* [EXERCISE GOAL]: When you reach the line with "rewrite (updateById_insert _" in the data below, begin printing lines exactly, and stop once the line with "(** C4. [onEdit]" has been printed.

* [Saved data entries]:
++++++

(** ** The component (lines 29-55)

    What React needs of the component: its first state, its callbacks,
    and its one effect with the test and the reset of [effectPending]. *)

Definition effectRan (st : State) : State :=
  {| form := form st; showModal := showModal st; currentId := currentId st;
     certifications := certifications st; effectPending := false |}.

Definition self : Component (gmap string Value) State Event :=
  {| c_initial := initialState;
     c_handle := dispatch;
     c_pending := effectPending;
     c_settle := effectRan;
     c_effect := useEffect |}.

#[global] Instance self_lawful : Lawful self.
Proof. intros st. reflexivity. Qed.

#[global] Instance self_mounts_pending : MountsPending self.
Proof. reflexivity. Qed.

(** * Vocabulary of the statements *)

Abbreviation World := (React.World (gmap string Value) State).

(** The data a record was built from. *)
Definition dataOf (award : Certification.t) : FormData :=
  {| title := Certification.title award;
     issuer := Certification.issuer award;
     date := Certification.date award;
     summary := Certification.summary award |}.

(** Every required field holds something. *)
Definition Complete (values : gmap string string) : Prop :=
  Forall (λ name, field values name ≠ "") ["title"; "issuer"; "date"].

#[global] Instance Complete_dec values : Decision (Complete values).
Proof. unfold Complete. apply _. Defined.

(** A stored record that satisfies the schema. *)
Definition ValidRecord (award : Certification.t) : Prop :=
  Certification.title award ≠ "" ∧ Certification.issuer award ≠ ""
  ∧ Certification.date award ≠ "".

#[global] Instance ValidRecord_dec award : Decision (ValidRecord award).
Proof. unfold ValidRecord. apply _. Defined.

Definition WellFormed (l : list Certification.t) : Prop :=
  wf_ids l ∧ Forall ValidRecord l.

(** The events whose handler calls [setCertifications]. *)
Definition mutates (e : Event) (st : State) : bool :=
  match e with
  | OnDelete _ => true
  | OnSubmit _ => bool_decide (Complete (values (form st)))
  | _ => false
  end.

(** The contract of the identifier generator, as a condition on the
    submit event: the identifier [uuid()] would return is non-empty and
    carried by no record. *)
Definition fresh (e : Event) (st : State) : Prop :=
  match e with
  | OnSubmit uuid => uuid ≠ "" ∧ uuid ∉ ids (certifications st)
  | _ => True
  end.

#[global] Instance fresh_dec e st : Decision (fresh e st).
Proof. destruct e; apply _. Defined.

(** The events the rendered tree can raise: the list is always there;
    the inputs, the close button and the form are inside the modal. *)
Definition offered (e : Event) (st : State) : Prop :=
  match e with
  | OnAdd | OnEdit _ | OnDelete _ => True
  | OnCloseModal | OnSubmit _ => Modal.show (renderModal st) = true
  | OnChange name _ =>
      Modal.show (renderModal st) = true
      ∧ name ∈ Input.name <$> Modal.content (renderModal st)
  end.

#[global] Instance offered_dec e st : Decision (offered e st).
Proof. destruct e; simpl; apply _. Defined.

(** What the effect maintains: the context holds the array. *)
Definition Mirrors (ctx : gmap string Value) (st : State) : Prop :=
  ctx !! "certifications" = Some (VCertifications (certifications st)).

(** A closed modal has a blank form. *)
Definition ClosedBlank (st : State) : Prop :=
  showModal st = false → form st = useForm.

(** The label of the submit button. *)
Definition submitLabel (st : State) : option Message :=
  Button.children <$> last (Modal.actions (renderModal st)).

(** How many records an event can add to the array, and how many it can
    remove from an array with distinct ids. *)
Definition grows (e : Event) : nat :=
  match e with OnSubmit _ => 1 | _ => 0 end.

Definition shrinks (e : Event) : nat :=
  match e with OnDelete _ => 1 | _ => 0 end.

(** ** Concrete inputs used by the witnesses *)

Definition awsCert : FormData :=
  {| title := "AWS Cert"; issuer := "Amazon"; date := "2024-01-01";
     summary := "" |}.

Definition awsCertPro : FormData :=
  {| title := "AWS Cert Pro"; issuer := "Amazon"; date := "2024-01-01";
     summary := "" |}.

(** One record of id ["X"], modal closed. *)
Definition oneRecord : State :=
  {| form := useForm; showModal := false; currentId := "";
     certifications := [withId "X" awsCert]; effectPending := false |}.

(** The same while the record is being edited. *)
Definition editingX : State :=
  {| form := useForm; showModal := true; currentId := "X";
     certifications := [withId "X" awsCert]; effectPending := false |}.

(** The modal open on a new record with only the title typed. *)
Definition titleOnly : State :=
  setForm (onChange "title" "AWS Cert" useForm)
    (setShowModal true initialState).

(** Typing the four fields. *)
Definition typed (data : FormData) : list Event :=
  [OnChange "title" (title data); OnChange "issuer" (issuer data);
   OnChange "date" (date data); OnChange "summary" (summary data)].

(** Opening the modal, typing a record and submitting it. *)
Definition addRecord (uuid : string) (data : FormData) : list Event :=
  [OnAdd] ++ typed data ++ [OnSubmit uuid].

(** * Theorems *)

(** ** The replacement record and the data of the form *)

Lemma withId_id (i : string) (data : FormData) :
  Certification.id (withId i data) = i.
Proof. reflexivity. Qed.

Lemma withId_keeps_id (data : FormData) :
  KeepsId (λ award : Certification.t, withId (id_of award) data).
Proof. intros award. reflexivity. Qed.

Lemma withId_dataOf (award : Certification.t) :
  withId (Certification.id award) (dataOf award) = award.
Proof. by destruct award. Qed.

Lemma dataOf_withId (i : string) (data : FormData) :
  dataOf (withId i data) = data.
Proof. by destruct data. Qed.

(** ** Submission of valid data (lines 57-72) *)

(** C1. Without a current id, [handleFormSubmit] appends exactly one
    record, built from the data and the fresh identifier, at the end of
    the array; the array grows by one, the modal closes, the form is
    reset and the effect is scheduled. *)
Theorem cert_submit_create_appends (uuid : string) (data : FormData)
    (st : State) :
  currentId st = "" →
  certifications (handleFormSubmit uuid data st)
    = certifications st ++ [withId uuid data]
  ∧ length (certifications (handleFormSubmit uuid data st))
    = S (length (certifications st))
  ∧ showModal (handleFormSubmit uuid data st) = false
  ∧ currentId (handleFormSubmit uuid data st) = ""
  ∧ form (handleFormSubmit uuid data st) = useForm
  ∧ effectPending (handleFormSubmit uuid data st) = true.
Proof.
  intros Hid. unfold handleFormSubmit. rewrite Hid. simpl.
  rewrite length_app. simpl. split_and!; [done|lia|done..].
Qed.

Lemma cert_submit_create_appends_witness :
  certifications (handleFormSubmit "X" awsCert initialState)
    = [withId "X" awsCert].
Proof.
  exact (proj1 (cert_submit_create_appends "X" awsCert initialState eq_refl)).
Defined.

(** C2. With a current id that names the record at position [k] of an
    array with distinct ids, [handleFormSubmit] replaces that record in
    place by the data under the same id: every other position, the length
    and the sequence of ids are unchanged; the current id is cleared, the
    modal closes and the form is reset. *)
Theorem cert_submit_edit_in_place (uuid : string) (data : FormData)
    (st : State) (k : nat) (award : Certification.t) :
  NoDup (ids (certifications st)) →
  currentId st ≠ "" →
  certifications st !! k = Some award →
  Certification.id award = currentId st →
  certifications (handleFormSubmit uuid data st)
    = <[k := withId (currentId st) data]> (certifications st)
  ∧ ids (certifications (handleFormSubmit uuid data st))
    = ids (certifications st)
  ∧ length (certifications (handleFormSubmit uuid data st))
    = length (certifications st)
  ∧ currentId (handleFormSubmit uuid data st) = ""
  ∧ showModal (handleFormSubmit uuid data st) = false
  ∧ form (handleFormSubmit uuid data st) = useForm.
Proof.
  intros Hnd Hcur Hk Hid. unfold handleFormSubmit.
  rewrite (truthy_ne _ Hcur). simpl.
  change (fmap _ (certifications st)) with
    (updateById (currentId st) (λ a, withId (id_of a) data)
     (certifications st)).
  rewrite ids_updateById by apply withId_keeps_id.
  rewrite length_updateById. split_and!; try done.
  rewrite (updateById_insert _ _ _ k award Hnd Hk Hid). simpl.
  by rewrite <- Hid.
Qed.

Lemma cert_submit_edit_in_place_witness :
  certifications (handleFormSubmit "Y" awsCertPro editingX)
    = [withId "X" awsCertPro].
Proof.
  apply (cert_submit_edit_in_place "Y" awsCertPro editingX 0
           (withId "X" awsCert)); [by_compute|done..].
Defined.

(** ** Deletion (lines 91-93) *)

(** C3. [handleDelete] removes the records of the given id and nothing
    else, keeps the others in their order, and is idempotent: deleting the
    same id again leaves the state as the first deletion left it. *)
Theorem cert_delete_idempotent (id : string) (st : State) :
  handleDelete id (handleDelete id st) = handleDelete id st
  ∧ (id ∉ ids (certifications (handleDelete id st)))
  ∧ (∀ award, award ∈ certifications (handleDelete id st)
       ↔ award ∈ certifications st ∧ Certification.id award ≠ id)
  ∧ certifications (handleDelete id st) `sublist_of` certifications st.
Proof.
  split_and!.
  - unfold handleDelete, setCertifications. simpl. f_equal.
    apply (removeById_idemp (A := Certification.t)).
  - apply (removeById_not_elem (A := Certification.t)).
  - intros award. apply (elem_of_removeById (A := Certification.t)).
  - apply (removeById_sublist (A := Certification.t)).
Qed.

(** ** Editing (lines 74-84) *)

(** C4. [onEdit] on an id that no record carries is a no-op: the state,
    modal included, is the state before. *)
Theorem cert_onEdit_absent_noop (id : string) (st : State) :
  id ∉ ids (certifications st) → onEdit id st = st.
Proof.
  intros Hid. unfold onEdit.
  change (find _ ?l) with (findById id l).
  by rewrite (proj2 (findById_None id _) Hid).
Qed.

Lemma cert_onEdit_absent_noop_witness : onEdit "Z" oneRecord = oneRecord.
Proof.
  apply cert_onEdit_absent_noop. by_compute.
Defined.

++++++

* [FINISHED EXERCISE]:
  rewrite (updateById_insert _ _ _ k award Hnd Hk Hid). simpl.
  by rewrite <- Hid.
Qed.

Lemma cert_submit_edit_in_place_witness :
  certifications (handleFormSubmit "Y" awsCertPro editingX)
    = [withId "X" awsCertPro].
Proof.
  apply (cert_submit_edit_in_place "Y" awsCertPro editingX 0
           (withId "X" awsCert)); [by_compute|done..].
Defined.

(** ** Deletion (lines 91-93) *)

(** C3. [handleDelete] removes the records of the given id and nothing
    else, keeps the others in their order, and is idempotent: deleting the
    same id again leaves the state as the first deletion left it. *)
Theorem cert_delete_idempotent (id : string) (st : State) :
  handleDelete id (handleDelete id st) = handleDelete id st
  ∧ (id ∉ ids (certifications (handleDelete id st)))
  ∧ (∀ award, award ∈ certifications (handleDelete id st)
       ↔ award ∈ certifications st ∧ Certification.id award ≠ id)
  ∧ certifications (handleDelete id st) `sublist_of` certifications st.
Proof.
  split_and!.
  - unfold handleDelete, setCertifications. simpl. f_equal.
    apply (removeById_idemp (A := Certification.t)).
  - apply (removeById_not_elem (A := Certification.t)).
  - intros award. apply (elem_of_removeById (A := Certification.t)).
  - apply (removeById_sublist (A := Certification.t)).
Qed.

(** ** Editing (lines 74-84) *)

(** C4. [onEdit] on an id that no record carries is a no-op: the state,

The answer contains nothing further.